Silicon Graphics promises to deliver the Web in all its technicolor glory with a new color-management program called Cosmo Color.

CNET News staff
Silicon Graphics promises to deliver the Web in all its technicolor glory with a new color-management program called Cosmo Color.

The program, which was announced today at the Seybold Seminar in Boston, allows Web servers to peek into a user's monitor, identify its color characteristics, and then deliver Web pages that are fine-tuned to the monitor's color capabilites. Cosmo Color includes client software that analyzes a user's monitor and then works with a Java-enabled Web browser, such as Netscape Navigator 2.0 or HotJava, to dispatch the monitor profile to a Web server. Cosmo Color is designed to work with WebForce, SGI's hardware/software server technology.

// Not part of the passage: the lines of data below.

(* ===== verification/Vnet.v ===== *)
(** The virtual switch of the x86 VMM (components/Init/src/virtio_net_vswitch.c):
    forwarding the frames a guest sends to the virtqueues of the guests they
    are for, and handing received frames to the guest.

    The CAmkES virtqueues, the switch table (libvswitch) and the emulation
    layer are outside the repository.  [VirtQueue] is the interface of a
    virtqueue as this code uses it, with the laws that relate it to the frames
    and buffers it holds; [Vswitch] the interface of the table. *)

From S2P Require Import Prelude.

(** A frame is its bytes; its destination address comes first. *)
Definition frame := list Z.
Definition destaddr (f : frame) : list Z := take 6 f.

(** * The interfaces *)

(** The two ends of a virtqueue.  The device end takes available buffers: it
    learns their size and copies them, which fails when the buffers cannot be
    gathered; the driver end takes back used buffers piece by piece. *)
Class VirtQueue := {
  vq : Type;
  vq_handle : Type;
  virtqueue_get_available_buf : vq -> option (vq_handle * vq);
  virtqueue_scattered_available_size : vq -> vq_handle -> Z;
  gather_copy_buffer : vq -> vq_handle -> Z -> option (frame * vq);
  virtqueue_get_used_buf : vq -> option (vq_handle * vq);
  gather_buffer : vq -> vq_handle -> option (Z * vq_handle * vq);
  VQ_DEV_POLL : vq -> bool;
  VQ_DRV_POLL : vq -> bool }.

(** The frames available to the device and the buffers the driver has to take
    back. *)
Class VirtQueueLaws (Q : VirtQueue) := {
  vq_frames : vq -> list frame;
  vq_used : vq -> list (list Z);
  vq_rest : vq_handle -> list Z;
  available_none q : virtqueue_get_available_buf q = None -> vq_frames q = [];
  available_some q h q' : virtqueue_get_available_buf q = Some (h, q') ->
    exists f, vq_frames q = f :: vq_frames q' /\
      virtqueue_scattered_available_size q' h = Z.of_nat (length f) /\
      forall d q'', gather_copy_buffer q' h (Z.of_nat (length f)) = Some (d, q'') ->
        d = f /\ vq_frames q'' = vq_frames q';
  used_none q : virtqueue_get_used_buf q = None -> vq_used q = [];
  used_some q h q' : virtqueue_get_used_buf q = Some (h, q') ->
    vq_used q = vq_rest h :: vq_used q';
  gather_none q h : gather_buffer q h = None -> vq_rest h = [];
  gather_some q h b h' q' : gather_buffer q h = Some (b, h', q') ->
    vq_rest h = b :: vq_rest h' /\ vq_used q' = vq_used q;
  dev_poll q : VQ_DEV_POLL q = false -> vq_frames q = [];
  drv_poll q : VQ_DRV_POLL q = false -> vq_used q = [] }.

Inductive net_event :=
| SendBuffer (queue : Z) (f : frame)
| NotifyQueue (queue : Z)
| FreeBuffer (queue buf : Z)
| RxComplete (f : frame).

(** libvswitch's table; a node names its send queue. *)
Class Vswitch := {
  mac802_addr_eq_bcast : list Z -> bool;
  mac802_addr_eq_ipv6_mcast : list Z -> bool;
  n_connected : Z;
  vswitch_get_destnode_index_by_macaddr : list Z -> Z;
  vswitch_get_destnode_by_index : Z -> option Z;
  (* camkes_virtqueue_driver_scatter_send_buffer, given the calls before *)
  scatter_send_buffer : list net_event -> Z -> frame -> Z }.

(** The addresses of the connected nodes and their queues. *)
Class VswitchLaws (V : Vswitch) := {
  vs_nodes : list (list Z * Z);
  n_connected_spec : n_connected = Z.of_nat (length vs_nodes);
  by_index_spec i : 0 <= i < n_connected ->
    vswitch_get_destnode_by_index i = option_map snd (vs_nodes !! Z.to_nat i);
  by_macaddr_some a : 0 <= vswitch_get_destnode_index_by_macaddr a ->
    vswitch_get_destnode_index_by_macaddr a < n_connected /\
    exists q, vs_nodes !! Z.to_nat (vswitch_get_destnode_index_by_macaddr a) = Some (a, q);
  by_macaddr_none a : vswitch_get_destnode_index_by_macaddr a < 0 ->
    ~ In a (map fst vs_nodes) }.

(** * Transmission *)

(** The calls made so far. *)
Definition Net (A : Type) : Type := M (list net_event) A.
Definition net_emit (e : net_event) : Net unit := modify (fun l => l ++ [e]).

(** Results of a transmission (libethdrivers). *)
Inductive ethif_tx := ETHIF_TX_COMPLETE | ETHIF_TX_FAILED.

Section Tx.
Context {V : Vswitch}.

(** First node and number of nodes of a destination; [None] if there is none. *)
Definition destnodes (addr : list Z) : option (Z * Z) :=
  if mac802_addr_eq_bcast addr || mac802_addr_eq_ipv6_mcast addr then Some (0, n_connected)
  else
    let i := vswitch_get_destnode_index_by_macaddr addr in
    if i <? 0 then None else Some (i, 1).
(* ===== verification/NetArm.v ===== *)
(** The virtio network devices of the ARM VMM: the library that both back ends
    use (libs/libvirtio/src/virtio_net.c), the back end that connects guests
    by virtqueues (components/VM_Arm/src/modules/virtio_net_virtqueue.c) and
    the one that answers ARP requests (virtio_net_arping.c). *)

From S2P Require Import Prelude Vnet.

Definition ETHERNET_HEADER_SIZE : Z := 14.
Definition MAX_MTU_DATA : Z := 1500.
Definition MAX_MTU : Z := MAX_MTU_DATA + ETHERNET_HEADER_SIZE.

(** * The library *)

Section Lib.
(** The callback of the back end, which may be null, and the receive ring of
    the guest. *)
Variable tx_callback : option (frame -> Net Z).
Variable allocate_rx_buf : list net_event -> Z -> bool.

(** [true] when the loop is left. *)
Definition tx_frame (f : frame) : Net bool :=
  if MAX_MTU <? Z.of_nat (length f) then mret true
  else match tx_callback with
       | Some cb => err ← cb f; mret (z2b err)
       | None => mret false
       end.
Definition emul_raw_tx (frames : list frame) : Net ethif_tx :=
  incomplete ← for_until frames tx_frame;
  mret (if incomplete : bool then ETHIF_TX_FAILED else ETHIF_TX_COMPLETE).

(** Always 0: a frame there is no room for is dropped. *)
Definition virtio_net_rx (data : frame) : Net Z :=
  l ← get;
  when (allocate_rx_buf l (Z.of_nat (length data))) (net_emit (RxComplete data));;
  mret 0.

End Lib.

(** * Virtqueues *)

Section Virtqueue.
Context {V : Vswitch}.

(** Errors do not end the loop. *)
Definition forward_to_node (f : frame) (i : Z) : Net unit :=
  match vswitch_get_destnode_by_index i with
  | None => mret tt
  | Some queue =>
      l ← get;
      net_emit (SendBuffer queue f);;
      if scatter_send_buffer l queue f <? 0 then mret tt else net_emit (NotifyQueue queue)
  end.
Definition tx_virtqueue_forward (f : frame) : Net Z :=
  for_each (zrange (Z.to_nat n_connected)) (forward_to_node f);;
  mret 0.

End Virtqueue.

Section VirtqueueRx.
Context {Q : VirtQueue}.
Variable allocate_rx_buf : list net_event -> Z -> bool.

Definition deliver (d : frame) : Net unit := virtio_net_rx allocate_rx_buf d;; mret tt.
(** Into a buffer of [MAX_MTU] bytes on the stack. *)
Definition virtio_net_notify_recv (fuel : nat) (id : Z) (q : vq) : Net vq := recv_each MAX_MTU deliver fuel id q.

Definition poll_node (fuel : nat) (n : vnode) : Net vnode :=
  recv ← poll_queue VQ_DEV_POLL (virtio_net_notify_recv fuel) (vn_recv n);
  send ← poll_queue VQ_DRV_POLL (virtio_net_notify_vswitch_send fuel) (vn_send n);
  mret (mkVnode recv send).
Definition virtio_net_notify (fuel : nat) (nodes : list vnode) : Net (list vnode) :=
  poll_nodes (poll_node fuel) nodes.

End VirtqueueRx.

(** * ARP *)

Definition ETH_ALEN : nat := 6.
Definition IPV4_LENGTH : nat := 4.
Definition ARP_REQUEST : Z := 1.
Definition ARP_REPLY : Z := 2.
Definition HW_TYPE : Z := 1.
Definition ETH_P_ARP : Z := 0x0806.
Definition ETH_P_IP : Z := 0x0800.

(** [struct ethhdr] and [struct ether_arp]; numbers in network order on the
    wire. *)
Record ethhdr := mkEthhdr { h_dest : list Z; h_source : list Z; h_proto : Z }.
Record ether_arp := mkEtherArp {
  ar_hrd : Z; ar_pro : Z; ar_hln : Z; ar_pln : Z; ar_op : Z;
  arp_sha : list Z; arp_spa : list Z; arp_tha : list Z; arp_tpa : list Z }.

Definition htons (n : Z) : list Z := [n / 256; n mod 256].
Definition ntohs (l : list Z) : Z := match l with [a; b] => a * 256 + b | _ => 0 end.

(** A field of a buffer. *)
Definition field (off len : nat) (l : list Z) : list Z := take len (drop off l).

Definition print_ethhdr (h : ethhdr) : list Z := h_dest h ++ h_source h ++ htons (h_proto h).
Definition print_arp (a : ether_arp) : list Z :=
  htons (ar_hrd a) ++ htons (ar_pro a) ++ [ar_hln a; ar_pln a] ++ htons (ar_op a) ++
  arp_sha a ++ arp_spa a ++ arp_tha a ++ arp_tpa a.

Definition parse_ethhdr (l : list Z) : ethhdr :=
  mkEthhdr (field 0 6 l) (field 6 6 l) (ntohs (field 12 2 l)).
Definition parse_arp (l : list Z) : ether_arp :=
  mkEtherArp (ntohs (field 0 2 l)) (ntohs (field 2 2 l)) (arr l 4) (arr l 5) (ntohs (field 6 2 l))
    (field 8 6 l) (field 14 4 l) (field 18 6 l) (field 24 4 l).

Definition SIZEOF_ETHHDR : nat := 14.
Definition SIZEOF_ETHER_ARP : nat := 28.

(** [arp_sha[5] = arp_sha[5] + 2], an [unsigned char]. *)
Definition next_mac (mac : list Z) : list Z := arr_set mac 5 (u8 (arr mac 5 + 2)).

(** The reply, which does not depend on the operation of the request. *)
Definition arp_reply_to (req : ether_arp) : frame :=
  let sha := next_mac (arp_sha req) in
  print_ethhdr (mkEthhdr (arp_sha req) sha ETH_P_ARP) ++
  print_arp (mkEtherArp HW_TYPE ETH_P_IP (Z.of_nat ETH_ALEN) (Z.of_nat IPV4_LENGTH) ARP_REPLY
    sha (arp_tpa req) (arp_sha req) (arp_spa req)).

(** Bytes of the buffer past the frame are indeterminate. *)
Definition arping_reply (allocate_rx_buf : list net_event -> Z -> bool) (data : option frame) : Net Z :=
  match data with
  | None => mret (-1)
  | Some data =>
      if (length data <? SIZEOF_ETHHDR)%nat then fail Uninitialised
      else if h_proto (parse_ethhdr data) =? ETH_P_ARP then
        if (length data <? SIZEOF_ETHHDR + SIZEOF_ETHER_ARP)%nat then fail Uninitialised
        else
          err ← virtio_net_rx allocate_rx_buf (arp_reply_to (parse_arp (drop SIZEOF_ETHHDR data)));
          if z2b err then mret (-1) else mret 0
      else mret 0
  end.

With Cosmo Color, SGI is hoping to attract online catalogs and stock photography libraries that deliver color-sensitive content to users. But some industry observers remain skeptical that Web users will demand such a high degree of accuracy through their Web browsers.

"I don't buy the notion that I will be looking at such color-critical stuff through Netscape," said Stephan Somogyi, senior editor at Digital Media, an industry newsletter based in San Francisco. "If you care about the level of color fidelity that much, you shoudn't be using the Web as your delivery medium. If someone cares that much, they'll use Photoshop."

A demonstration of Cosmo Color will be availble on SGI's Web site beginning in March.